(** ** Binding and the rest of the lifecycle *)

(** X7: a bound buffer is left alone unless the tensor has a file that is
    not mapped.  After a successful [set_shared_memory(p, size)] on a
    tensor that has no file, or whose file is mapped, or with a null [p]:
    every sequence of [prepare_data] and [recall_data] followed by the
    destructor adds no event at all and leaves the tensor bound to [p]. *)
Theorem bound_buffer_is_left_alone
    (K : KernelDefine) (rt : Runtime) (t : Tensor) (p : ptr) (size : Z)
    (tr : Trace) (len : Z) (ops : list Op) :
  length_in_byte K t tr = Done len tr ->
  p = nullptr \/ len <= size ->
  m_file t = None \/
  (exists file, m_file t = Some file /\ file_enable_mmap file = true) \/
  p = nullptr ->
  (t0 <- set_shared_memory K t p size ;;
   t1 <- run K rt ops t0 ;;
   destroy t1) tr = Done (bound t p) tr.
Proof.
  intros Hlen Hsize Hfile.
  rewrite (bind_Done _ _ _ _ _ (set_shared_memory_ok K t p size tr len Hlen Hsize)).
  rewrite (bind_Done _ _ _ _ _ (run_bound K rt t p ops tr len Hlen)).
  rewrite (destroy_shared (bound t p) tr eq_refl).
  change (m_file (bound t p)) with (m_file t).
  change (m_data (bound t p)) with p.
  destruct Hfile as [Hf | [(file & Hf & Hm) | Hp]].
  - now rewrite Hf.
  - now rewrite Hf, Hm.
  - destruct (m_file t); [|reflexivity].
    subst p. change (is_null nullptr) with true.
    now rewrite andb_false_r.
Qed.

Lemma bound_buffer_is_left_alone_witness :
  (t0 <- set_shared_memory inferllm_kernel_define mapped_gpu_weight 777 64 ;;
   t1 <- run inferllm_kernel_define good_runtime
           [Release; Materialize; Release] t0 ;;
   destroy t1) [] = Done (bound mapped_gpu_weight 777) [].
Proof.
  apply (bound_buffer_is_left_alone inferllm_kernel_define good_runtime
           mapped_gpu_weight 777 64 [] 40).
  - reflexivity.
  - right. discriminate.
  - right. left. exists mmap_file. split; reflexivity.
Defined.

(** X8: binding external memory does not release what the tensor holds.
    On a tensor that is not shared and has no file, [prepare_data]
    allocates a buffer [h]; a successful [set_shared_memory(p, size)] then
    overwrites the handle with [p], and whatever sequence of
    [prepare_data] and [recall_data] and the destructor follow, the trace
    holds the allocation of [h] and nothing else: [h] is not freed. *)
Theorem binding_drops_owned_buffer
    (K : KernelDefine) (rt : Runtime) (t : Tensor) (p : ptr) (size : Z)
    (tr : Trace) (len : Z) (ops : list Op) :
  m_shared t = false -> m_file t = None ->
  m_data t = nullptr -> m_state t = OutSide ->
  length_in_byte K t tr = Done len tr ->
  p = nullptr \/ len <= size ->
  exists t',
    (r <- prepare_data K rt t ;;
     t0 <- set_shared_memory K (snd r) p size ;;
     t1 <- run K rt ops t0 ;;
     destroy t1) tr
    = Done t' (tr ++ [EvAllocate len (dev_allocate (m_device t) tr len)]) /\
    m_data t' = p /\ m_shared t' = true.
Proof.
  intros Hsh Hf Hd Hs Hlen Hsize.
  set (h := dev_allocate (m_device t) tr len).
  set (t1 := set_state (set_data t h) Own).
  set (tr1 := tr ++ [EvAllocate len h]).
  assert (Hlen1 : length_in_byte K t1 tr1 = Done len tr1).
  { rewrite (length_in_byte_congr K t t1) by reflexivity.
    now apply length_in_byte_any with tr. }
  exists (bound t1 p).
  rewrite (bind_Done _ _ _ _ _
             (prepare_data_no_file K rt t tr len Hlen Hd Hs Hf)).
  cbn [snd]. fold h t1 tr1.
  rewrite (bind_Done _ _ _ _ _
             (set_shared_memory_ok K t1 p size tr1 len Hlen1 Hsize)).
  rewrite (bind_Done _ _ _ _ _ (run_bound K rt t1 p ops tr1 len Hlen1)).
  rewrite (destroy_shared (bound t1 p) tr1 eq_refl).
  change (m_file (bound t1 p)) with (m_file t). rewrite Hf.
  now repeat split.
Qed.

Lemma binding_drops_owned_buffer_witness :
  exists t',
    (r <- prepare_data inferllm_kernel_define good_runtime activation_tensor ;;
     t0 <- set_shared_memory inferllm_kernel_define (snd r) 777 80 ;;
     t1 <- run inferllm_kernel_define good_runtime [Release; Materialize] t0 ;;
     destroy t1) []
    = Done t' ([] ++ [EvAllocate 80 4096]) /\
    m_data t' = 777 /\ m_shared t' = true.
Proof.
  apply (binding_drops_owned_buffer inferllm_kernel_define good_runtime
           activation_tensor 777 80 [] 80); try reflexivity.
  right. discriminate.
Defined.

(** ** Edge behaviour of [prepare_data] *)

(** X9: a null handle from the allocator is kept as the result.  On a
    tensor that is not shared, has no file and holds no handle, when the
    allocator returns null: [prepare_data] still returns [Own], with a null
    handle; a second [prepare_data] does not allocate again;
    [recall_data] then frees nothing and returns to [OutSide]; only after
    that does [prepare_data] call the allocator again. *)
Theorem null_allocation_is_not_retried
    (K : KernelDefine) (rt : Runtime) (t : Tensor) (tr : Trace) (len : Z) :
  m_shared t = false -> m_file t = None ->
  m_data t = nullptr -> m_state t = OutSide ->
  length_in_byte K t tr = Done len tr ->
  dev_allocate (m_device t) tr len = nullptr ->
  let tr1 := tr ++ [EvAllocate len nullptr] in
  exists t1 t2 t3,
    prepare_data K rt t tr = Done (Own, t1) tr1 /\
    m_data t1 = nullptr /\
    prepare_data K rt t1 tr1 = Done (Own, t1) tr1 /\
    recall_data t1 tr1 = Done (OutSide, t2) tr1 /\
    m_data t2 = nullptr /\
    prepare_data K rt t2 tr1
    = Done (Own, t3) (tr1 ++ [EvAllocate len (dev_allocate (m_device t) tr1 len)]) /\
    m_data t3 = dev_allocate (m_device t) tr1 len.
Proof.
  intros Hsh Hf Hd Hs Hlen Hnull tr1.
  set (t1 := set_state (set_data t nullptr) Own).
  set (t2 := set_state t1 OutSide).
  set (h := dev_allocate (m_device t) tr1 len).
  assert (Hlen1 : forall u, m_dtype u = m_dtype t -> m_length u = m_length t ->
                            length_in_byte K u tr1 = Done len tr1).
  { intros u Hdt Hl. rewrite (length_in_byte_congr K t u Hdt Hl).
    now apply length_in_byte_any with tr. }
  exists t1, t2, (set_state (set_data t2 h) Own).
  split.
  { rewrite (prepare_data_no_file K rt t tr len Hlen Hd Hs Hf).
    rewrite Hnull. reflexivity. }
  split; [reflexivity|]. split.
  { rewrite (prepare_data_noop K rt t1 tr1 len); [reflexivity| |].
    - now apply Hlen1.
    - right. discriminate. }
  split.
  { rewrite (recall_data_no_file t1 tr1 Hsh Hf). reflexivity. }
  split; [reflexivity|]. split; [|reflexivity].
  rewrite (prepare_data_no_file K rt t2 tr1 len); try reflexivity.
  - now apply Hlen1.
  - exact Hf.
Qed.

Lemma null_allocation_is_not_retried_witness :
  exists t1 t2 t3,
    prepare_data inferllm_kernel_define good_runtime starved_tensor []
    = Done (Own, t1) [EvAllocate 40 nullptr] /\
    m_data t1 = nullptr /\
    prepare_data inferllm_kernel_define good_runtime t1 [EvAllocate 40 nullptr]
    = Done (Own, t1) [EvAllocate 40 nullptr] /\
    recall_data t1 [EvAllocate 40 nullptr]
    = Done (OutSide, t2) [EvAllocate 40 nullptr] /\
    m_data t2 = nullptr /\
    prepare_data inferllm_kernel_define good_runtime t2 [EvAllocate 40 nullptr]
    = Done (Own, t3) [EvAllocate 40 nullptr; EvAllocate 40 4096] /\
    m_data t3 = 4096.
Proof.
  exact (null_allocation_is_not_retried inferllm_kernel_define good_runtime
           starved_tensor [] 40 eq_refl eq_refl eq_refl eq_refl eq_refl eq_refl).
Defined.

§ EXERCISE REQUIREMENTS
Show all lines from the data above in which the word "true" appears.

§ REPLY
  (exists file, m_file t = Some file /\ file_enable_mmap file = true) \/
    subst p. change (is_null nullptr) with true.
    m_data t' = p /\ m_shared t' = true.
    m_data t' = 777 /\ m_shared t' = true.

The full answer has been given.